> _Given information_
---------------

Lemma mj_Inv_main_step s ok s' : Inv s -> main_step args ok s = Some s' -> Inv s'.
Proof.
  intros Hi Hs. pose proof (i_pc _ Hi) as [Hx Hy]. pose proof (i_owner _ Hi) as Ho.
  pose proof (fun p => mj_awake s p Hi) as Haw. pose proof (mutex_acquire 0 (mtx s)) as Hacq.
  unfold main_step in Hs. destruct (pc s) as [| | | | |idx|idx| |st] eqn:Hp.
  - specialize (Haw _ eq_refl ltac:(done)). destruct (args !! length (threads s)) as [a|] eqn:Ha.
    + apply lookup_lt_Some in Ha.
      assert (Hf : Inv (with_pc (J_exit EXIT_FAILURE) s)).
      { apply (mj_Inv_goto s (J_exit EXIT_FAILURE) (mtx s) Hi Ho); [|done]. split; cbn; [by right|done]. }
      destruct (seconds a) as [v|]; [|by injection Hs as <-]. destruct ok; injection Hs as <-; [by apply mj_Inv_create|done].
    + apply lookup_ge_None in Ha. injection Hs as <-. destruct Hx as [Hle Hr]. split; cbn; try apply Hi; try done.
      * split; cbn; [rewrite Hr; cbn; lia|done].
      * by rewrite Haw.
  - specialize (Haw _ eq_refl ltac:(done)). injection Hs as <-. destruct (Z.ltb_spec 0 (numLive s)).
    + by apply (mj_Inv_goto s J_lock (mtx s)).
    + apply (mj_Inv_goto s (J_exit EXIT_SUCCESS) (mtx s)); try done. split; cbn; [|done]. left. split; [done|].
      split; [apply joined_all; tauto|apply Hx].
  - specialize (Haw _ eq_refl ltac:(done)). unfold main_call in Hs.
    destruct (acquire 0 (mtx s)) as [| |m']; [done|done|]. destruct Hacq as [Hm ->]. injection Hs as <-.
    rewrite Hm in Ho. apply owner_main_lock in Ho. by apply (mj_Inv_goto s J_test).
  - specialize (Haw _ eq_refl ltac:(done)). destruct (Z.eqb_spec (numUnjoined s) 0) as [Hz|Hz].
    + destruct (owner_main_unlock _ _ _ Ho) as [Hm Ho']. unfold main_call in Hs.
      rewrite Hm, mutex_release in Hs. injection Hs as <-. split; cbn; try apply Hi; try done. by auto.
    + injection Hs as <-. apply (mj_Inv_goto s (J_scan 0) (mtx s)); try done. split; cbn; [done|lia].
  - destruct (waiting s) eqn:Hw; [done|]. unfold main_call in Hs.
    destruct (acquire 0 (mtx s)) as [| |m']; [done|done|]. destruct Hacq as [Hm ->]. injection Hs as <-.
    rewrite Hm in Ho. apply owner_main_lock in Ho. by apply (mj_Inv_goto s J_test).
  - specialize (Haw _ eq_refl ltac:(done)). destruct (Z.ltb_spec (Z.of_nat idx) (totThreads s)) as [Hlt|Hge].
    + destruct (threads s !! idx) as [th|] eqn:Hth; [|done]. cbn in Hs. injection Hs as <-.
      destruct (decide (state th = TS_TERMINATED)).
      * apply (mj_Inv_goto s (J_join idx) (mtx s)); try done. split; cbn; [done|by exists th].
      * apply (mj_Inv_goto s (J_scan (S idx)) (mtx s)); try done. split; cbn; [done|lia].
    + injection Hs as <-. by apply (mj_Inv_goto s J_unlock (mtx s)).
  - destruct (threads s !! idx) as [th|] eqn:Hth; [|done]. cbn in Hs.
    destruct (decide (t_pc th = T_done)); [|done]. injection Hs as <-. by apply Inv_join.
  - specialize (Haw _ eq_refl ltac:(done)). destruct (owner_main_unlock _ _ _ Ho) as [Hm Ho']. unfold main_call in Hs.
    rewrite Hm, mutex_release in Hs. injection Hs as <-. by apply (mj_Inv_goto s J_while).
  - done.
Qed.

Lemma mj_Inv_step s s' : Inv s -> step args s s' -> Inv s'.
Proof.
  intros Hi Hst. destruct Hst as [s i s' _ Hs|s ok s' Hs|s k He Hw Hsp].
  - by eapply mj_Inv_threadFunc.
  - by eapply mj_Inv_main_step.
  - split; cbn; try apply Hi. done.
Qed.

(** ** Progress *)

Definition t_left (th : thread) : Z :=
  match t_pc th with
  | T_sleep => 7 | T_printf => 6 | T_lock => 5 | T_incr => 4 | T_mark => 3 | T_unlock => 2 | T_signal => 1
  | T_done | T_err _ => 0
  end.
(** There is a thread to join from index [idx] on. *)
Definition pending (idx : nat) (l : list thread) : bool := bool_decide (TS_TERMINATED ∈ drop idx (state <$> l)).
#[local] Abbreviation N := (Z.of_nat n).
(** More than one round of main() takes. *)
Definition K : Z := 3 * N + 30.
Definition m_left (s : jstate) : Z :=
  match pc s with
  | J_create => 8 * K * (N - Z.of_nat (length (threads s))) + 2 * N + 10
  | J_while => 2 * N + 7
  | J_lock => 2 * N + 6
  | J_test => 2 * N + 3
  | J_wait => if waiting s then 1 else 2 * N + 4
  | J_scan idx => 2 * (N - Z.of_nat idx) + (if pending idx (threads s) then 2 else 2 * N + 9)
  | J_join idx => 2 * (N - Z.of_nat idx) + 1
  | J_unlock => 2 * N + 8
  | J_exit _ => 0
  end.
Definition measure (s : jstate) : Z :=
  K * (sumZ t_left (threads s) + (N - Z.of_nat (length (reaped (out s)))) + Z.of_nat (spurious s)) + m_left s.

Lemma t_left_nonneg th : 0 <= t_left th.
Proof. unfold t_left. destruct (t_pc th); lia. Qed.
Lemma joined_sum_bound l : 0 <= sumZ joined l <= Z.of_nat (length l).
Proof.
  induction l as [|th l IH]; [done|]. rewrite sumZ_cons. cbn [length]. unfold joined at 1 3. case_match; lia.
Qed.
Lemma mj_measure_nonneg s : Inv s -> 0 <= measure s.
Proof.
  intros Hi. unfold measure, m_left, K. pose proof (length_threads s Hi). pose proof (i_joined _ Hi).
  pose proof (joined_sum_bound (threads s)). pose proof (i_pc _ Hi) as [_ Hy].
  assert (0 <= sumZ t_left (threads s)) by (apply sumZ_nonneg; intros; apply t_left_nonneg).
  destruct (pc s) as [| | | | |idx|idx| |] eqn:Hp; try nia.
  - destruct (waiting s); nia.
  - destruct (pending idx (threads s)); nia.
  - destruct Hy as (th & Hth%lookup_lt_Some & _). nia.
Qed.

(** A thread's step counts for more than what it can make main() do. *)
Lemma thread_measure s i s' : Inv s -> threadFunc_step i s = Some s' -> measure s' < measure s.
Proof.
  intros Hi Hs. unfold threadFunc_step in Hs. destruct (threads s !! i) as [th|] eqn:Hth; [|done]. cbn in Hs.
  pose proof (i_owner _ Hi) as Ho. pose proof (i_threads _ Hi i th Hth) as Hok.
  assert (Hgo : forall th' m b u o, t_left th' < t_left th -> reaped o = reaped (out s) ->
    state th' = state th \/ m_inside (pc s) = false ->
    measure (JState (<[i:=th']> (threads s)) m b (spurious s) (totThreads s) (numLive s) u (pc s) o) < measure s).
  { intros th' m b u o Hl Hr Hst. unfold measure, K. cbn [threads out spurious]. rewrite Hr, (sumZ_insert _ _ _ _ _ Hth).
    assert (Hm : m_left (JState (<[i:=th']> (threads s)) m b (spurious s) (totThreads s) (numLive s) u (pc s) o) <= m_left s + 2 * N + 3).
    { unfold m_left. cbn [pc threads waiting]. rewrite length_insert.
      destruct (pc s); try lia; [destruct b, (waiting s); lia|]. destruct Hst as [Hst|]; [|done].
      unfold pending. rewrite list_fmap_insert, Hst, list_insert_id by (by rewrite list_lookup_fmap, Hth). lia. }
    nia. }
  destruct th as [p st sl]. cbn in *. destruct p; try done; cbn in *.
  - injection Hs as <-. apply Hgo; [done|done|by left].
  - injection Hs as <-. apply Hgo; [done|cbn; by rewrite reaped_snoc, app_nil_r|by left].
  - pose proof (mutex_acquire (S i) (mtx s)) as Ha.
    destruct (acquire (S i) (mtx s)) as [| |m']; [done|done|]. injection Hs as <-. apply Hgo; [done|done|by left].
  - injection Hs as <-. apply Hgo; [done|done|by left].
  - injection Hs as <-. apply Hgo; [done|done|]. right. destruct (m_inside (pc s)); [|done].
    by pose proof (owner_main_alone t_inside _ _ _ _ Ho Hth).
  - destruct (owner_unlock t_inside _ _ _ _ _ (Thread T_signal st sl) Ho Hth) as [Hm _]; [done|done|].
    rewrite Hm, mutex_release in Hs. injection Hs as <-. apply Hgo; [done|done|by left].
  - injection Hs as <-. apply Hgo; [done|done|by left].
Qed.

---------------

> _Instructions for the task_
Reproduce word for word only the first line of the listing above and each line after it through the line with "pose proof (fun".

> _Your solution_
Lemma mj_Inv_main_step s ok s' : Inv s -> main_step args ok s = Some s' -> Inv s'.
Proof.
  intros Hi Hs. pose proof (i_pc _ Hi) as [Hx Hy]. pose proof (i_owner _ Hi) as Ho.
  pose proof (fun p => mj_awake s p Hi) as Haw. pose proof (mutex_acquire 0 (mtx s)) as Hacq.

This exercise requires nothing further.